Source data
::::::::
(** A scheduler that prints one line at every step, on 2500 epochs. *)
Lemma train_model_reports_witness :
  exists s,
    train_model unit spec_float nat unit nat zero_call mse_of_one
      (fun _ _ => Ok 0%nat) (fun _ _ _ _ => Ok tt) (fun _ m => m) (fun m _ _ => m)
      (fun o m => (S o, m)) (fun p _ o => (p, o, [o]))
      tt (S754_zero false) f32_2p100 2500 f32_lr = Ok s /\
    map (fun q => fst (fst q)) (progress_lines (stdout _ _ _ _ s)) =
      filter (fun e => (e mod 1000 =? 0)%nat) (seq 1 2500) /\
    Forall (fun q => snd (fst q) = 2500%nat /\
                     exists m out, zero_call m (S754_zero false) f32_2p100 = Ok out /\
                                   mse_of_one out f32_2p100 = Ok (snd q))
           (progress_lines (stdout _ _ _ _ s)).
Proof.
  apply (train_model_reports unit spec_float nat unit nat zero_call mse_of_one
           (fun _ _ => Ok 0%nat) (fun _ _ _ _ => Ok tt) (fun _ m => m) (fun m _ _ => m)
           (fun o m => (S o, m)) (fun p _ o => (p, o, [o]))
           tt (S754_zero false) f32_2p100 2500 f32_lr 0%nat tt).
  - reflexivity.
  - reflexivity.
  - reflexivity.
  - intros m. do 2 eexists. split; reflexivity.
Defined.

(* ------------------------------------------------------------------ *)
(** ** The statements at the example inputs *)

Lemma example_block_constructed :
  MultiTimeAttention_init 1 2 2 zero_attention_init = Ok example_block.
Proof. reflexivity. Qed.



(** A model of width 2 with one block runs on the example series. *)
Lemma example_forward_one_block :
  exists model out,
    ImprovedMTAN_init 1 2 2 1 zero_model_init = Ok model /\
    ImprovedMTAN_forward model example_t example_x = Ok out.
Proof. do 2 eexists. split; reflexivity. Qed.

Lemma residual_stacking_witness :
  exists model h0 out,
    ImprovedMTAN_init 1 2 2 1 zero_model_init = Ok model /\
    Linear_forward (input_proj model) (unsqueeze_last example_x) = Ok h0 /\
    residual_stack (attention_layers model) h0 example_t = Ok out /\
    exists layer xin y xout,
      attention_layers model = [] ++ layer :: [] /\
      residual_stack [] h0 example_t = Ok xin /\
      MultiTimeAttention_forward layer xin example_t = Ok y /\
      add y xin = Ok xout /\
      (forall idx, data xout idx = data y idx + data xin idx) /\
      shape y = shape xin /\
      shape xin = shape h0 /\
      shape xout = shape h0 /\
      residual_stack [] xout example_t = Ok out /\
      shape out = shape h0 /\
      exists yfc,
        Linear_forward (fc model) out = Ok yfc /\
        ImprovedMTAN_forward model example_t example_x = Ok (squeeze_last yfc).
Proof.
  do 3 eexists. split; [reflexivity|]. split; [reflexivity|]. split; [reflexivity|].
  eexists.
  destruct (residual_stacking 1 2 2 1 zero_model_init _ example_t example_x eq_refl)
    as [_ H].
  destruct (H _ _ [] _ [] eq_refl eq_refl eq_refl) as (xin & y & xout & R).
  exists xin, y, xout. split; [reflexivity | exact R].
Defined.

(* ================================================================== *)
(** * Further properties of the code *)

(** ** A block on inputs of matching sizes *)

Lemma numel_snoc (sh : list nat) (n : nat) : numel (sh ++ [n]) = (numel sh * n)%nat.
Proof.
  unfold numel. induction sh as [|s sh IH]; simpl.
  - lia.
  - rewrite IH. lia.
Qed.

Lemma view_Ok (sh : list nat) (t : tensor) :
  numel (shape t) = numel sh ->
  view sh t = Ok (mkTensor sh (fun idx => data t (unravel (shape t) (ravel sh idx)))).
Proof.
  intros E. unfold view. rewrite E, Nat.eqb_refl. reflexivity.
Qed.

Lemma view_Raise (sh : list nat) (t : tensor) :
  numel (shape t) <> numel sh -> view sh t = Raise (RuntimeError InvalidView).
Proof.
  intros E. unfold view. apply Nat.eqb_neq in E. rewrite E. reflexivity.
Qed.

Lemma MultiTimeAttention_init_Ok_inv (input_dim e h : nat) (theta : AttentionInit)
  (self : MultiTimeAttention) :
  MultiTimeAttention_init input_dim e h theta = Ok self ->
  h <> 0%nat /\
  self = mkMultiTimeAttention e h (e / h)
           (nn_Linear input_dim e (q_init theta))
           (nn_Linear input_dim e (k_init theta))
           (nn_Linear input_dim e (v_init theta))
           (TimeEmbedding_init e (te_init theta)).
Proof.
  unfold MultiTimeAttention_init. destruct h as [|h]; simpl; [discriminate|].
  intros H. injection H as <-. split; [discriminate | reflexivity].
Qed.

(** [torch.matmul(attn, v)] on weights (B, H, L, L) and values (B, H, L, D). *)
Lemma matmul_weights_values (attn v : tensor) (B H L D : nat) :
  shape attn = [B; H; L; L] -> shape v = [B; H; L; D] ->
  exists o,
    matmul attn v = Ok o /\
    shape o = [B; H; L; D] /\
    forall b h i d,
      data o [b; h; i; d] =
      sum_upto L (fun j => data attn [b; h; i; j] * data v [b; h; j; d]).
Proof.
  intros Ha Hv. unfold matmul. rewrite Ha, Hv. simpl.
  rewrite !Nat.eqb_refl. simpl. eexists. split; [reflexivity|].
  split; reflexivity.
Qed.

(** The forward pass of a constructed block, stage by stage, whenever the
    element counts of the reshapes agree. *)
Lemma block_forward_stages (input_dim e h : nat) (theta : AttentionInit)
  (self : MultiTimeAttention) (x t : tensor) (B L : nat) :
  MultiTimeAttention_init input_dim e h theta = Ok self ->
  shape x = [B; L; input_dim] ->
  (B * L * e = B * L * (h * (e / h)))%nat ->
  (numel (shape t) * e = B * L * (h * (e / h)))%nat ->
  exists v hs attn o out,
    Linear_forward (v_linear self) x = Ok v /\
    shape v = [B; L; e] /\
    split_heads self B L v = Ok (hv hs) /\
    MultiTimeAttention_heads self x t = Ok hs /\
    MultiTimeAttention_weights self hs = Ok attn /\
    shape attn = [B; h; L; L] /\
    matmul attn (hv hs) = Ok o /\
    shape o = [B; h; L; (e / h)%nat] /\
    (forall b h0 i d,
       data o [b; h0; i; d] =
       sum_upto L (fun j => data attn [b; h0; i; j] * data (hv hs) [b; h0; j; d])) /\
    view [B; L; e] (transpose 1 2 o) = Ok out /\
    MultiTimeAttention_forward self x t = Ok out /\
    shape out = [B; L; e].
Proof.
  intros Hinit Hx Hn Ht.
  apply MultiTimeAttention_init_Ok_inv in Hinit. destruct Hinit as [Hh ->].
  set (self := mkMultiTimeAttention e h (e / h) _ _ _ _).
  destruct (Linear_forward_snoc (nn_Linear input_dim e (q_init theta)) x [B; L] Hx)
    as [q [Hq [Hqs _]]].
  destruct (Linear_forward_snoc (nn_Linear input_dim e (k_init theta)) x [B; L] Hx)
    as [k [Hk [Hks _]]].
  destruct (Linear_forward_snoc (nn_Linear input_dim e (v_init theta)) x [B; L] Hx)
    as [v [Hv [Hvs _]]].
  destruct (TimeEmbedding_forward_spec e (te_init theta) t) as [te [Hte [Htes _]]].
  simpl in Hqs, Hks, Hvs.
  assert (Nx : forall y, shape y = [B; L; e] ->
             numel (shape y) = numel [B; L; h; (e / h)%nat]).
  { intros y ->. simpl. lia. }
  assert (Nt : numel (shape te) = numel [B; L; h; (e / h)%nat]).
  { rewrite Htes, numel_snoc. simpl. lia. }
  pose proof (view_Ok [B; L; h; (e / h)%nat] q (Nx q Hqs)) as Vq.
  pose proof (view_Ok [B; L; h; (e / h)%nat] k (Nx k Hks)) as Vk.
  pose proof (view_Ok [B; L; h; (e / h)%nat] v (Nx v Hvs)) as Vv.
  pose proof (view_Ok [B; L; h; (e / h)%nat] te Nt) as Vte.
  assert (Hheads : exists hs,
             MultiTimeAttention_heads self x t = Ok hs /\
             split_heads self B L v = Ok (hv hs)).
  { unfold MultiTimeAttention_heads, split_heads. rewrite Hx.
    cbn [q_linear k_linear v_linear time_embedding num_heads head_dim self].
    rewrite Hq, Hk, Hv. cbn [bind]. rewrite Hte. cbn [bind].
    rewrite Vq, Vk, Vv, Vte. cbn [bind]. eexists. split; reflexivity. }
  destruct Hheads as [hs [Hhs Hsv]].
  destruct (logits_spec self x t hs Hhs)
    as (B' & L' & n' & c & s & a & Hx' & Hc & Hsc & Ha & Has & _).
  rewrite Hx in Hx'. injection Hx' as <- <- <-.
  destruct (heads_shapes self x t hs Hhs) as (B' & L' & n' & Hx' & _ & _ & Hvsh & _).
  rewrite Hx in Hx'. injection Hx' as <- <- <-.
  cbn [num_heads head_dim self] in Has, Hvsh.
  destruct (matmul_weights_values (softmax a) (hv hs) B h L (e / h)%nat Has Hvsh)
    as [o [Ho [Hos Hod]]].
  assert (No : numel (shape (transpose 1 2 o)) = numel [B; L; e]).
  { simpl. rewrite Hos. simpl. lia. }
  pose proof (view_Ok [B; L; e] (transpose 1 2 o) No) as Vo.
  exists v, hs, (softmax a), o. eexists.
  split; [exact Hv|]. split; [exact Hvs|]. split; [exact Hsv|].
  split; [exact Hhs|].
  assert (Hw : MultiTimeAttention_weights self hs = Ok (softmax a)).
  { unfold MultiTimeAttention_weights, MultiTimeAttention_logits.
    rewrite Hc, Hsc. cbn [bind]. rewrite Ha. reflexivity. }
  split; [exact Hw|]. split; [exact Has|]. split; [exact Ho|].
  split; [exact Hos|]. split; [exact Hod|]. split; [exact Vo|]. split.
  - unfold MultiTimeAttention_forward. rewrite Hx, Hhs. cbn [bind].
    rewrite Hw. cbn [bind]. rewrite Ho. cbn [bind]. exact Vo.
  - reflexivity.
Qed.

Lemma divisible_width (e h : nat) :
  h <> 0%nat -> (e mod h = 0)%nat -> (h * (e / h) = e)%nat.
Proof.
  intros Hh Hm. pose proof (Nat.div_mod_eq e h). lia.
Qed.

(** X1. A block whose head count divides its width maps a content tensor of
    shape (B, L, input_dim) and timestamps with B * L entries to a tensor of
    shape (B, L, embed_dim); it raises nothing. *)
Theorem block_forward_shape (input_dim e h : nat) (theta : AttentionInit)
  (self : MultiTimeAttention) (x t : tensor) (B L : nat) :
  MultiTimeAttention_init input_dim e h theta = Ok self ->
  (e mod h = 0)%nat ->
  shape x = [B; L; input_dim] ->
  numel (shape t) = (B * L)%nat ->
  exists out,
    MultiTimeAttention_forward self x t = Ok out /\
    shape out = [B; L; embed_dim self].
Proof.
  intros Hinit Hm Hx Ht.
  destruct (MultiTimeAttention_init_Ok_inv _ _ _ _ _ Hinit) as [Hh Hs].
  pose proof (divisible_width e h Hh Hm) as Hd.
  destruct (block_forward_stages input_dim e h theta self x t B L Hinit Hx)
    as (v & hs & attn & o & out & _ & _ & _ & _ & _ & _ & _ & _ & _ & _ & Hf & Hso).
  - rewrite Hd. reflexivity.
  - rewrite Hd, Ht. reflexivity.
  - exists out. split; [exact Hf|]. rewrite Hs. exact Hso.
Qed.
::::::::
Above this instruction are the records; retype exactly the lines from the one containing "h <> 0%nat ->" up to and including the one containing "destruct (block_forward_stages input_dim".

Answer section ::
  h <> 0%nat -> (e mod h = 0)%nat -> (h * (e / h) = e)%nat.
Proof.
  intros Hh Hm. pose proof (Nat.div_mod_eq e h). lia.
Qed.

(** X1. A block whose head count divides its width maps a content tensor of
    shape (B, L, input_dim) and timestamps with B * L entries to a tensor of
    shape (B, L, embed_dim); it raises nothing. *)
Theorem block_forward_shape (input_dim e h : nat) (theta : AttentionInit)
  (self : MultiTimeAttention) (x t : tensor) (B L : nat) :
  MultiTimeAttention_init input_dim e h theta = Ok self ->
  (e mod h = 0)%nat ->
  shape x = [B; L; input_dim] ->
  numel (shape t) = (B * L)%nat ->
  exists out,
    MultiTimeAttention_forward self x t = Ok out /\
    shape out = [B; L; embed_dim self].
Proof.
  intros Hinit Hm Hx Ht.
  destruct (MultiTimeAttention_init_Ok_inv _ _ _ _ _ Hinit) as [Hh Hs].
  pose proof (divisible_width e h Hh Hm) as Hd.
  destruct (block_forward_stages input_dim e h theta self x t B L Hinit Hx)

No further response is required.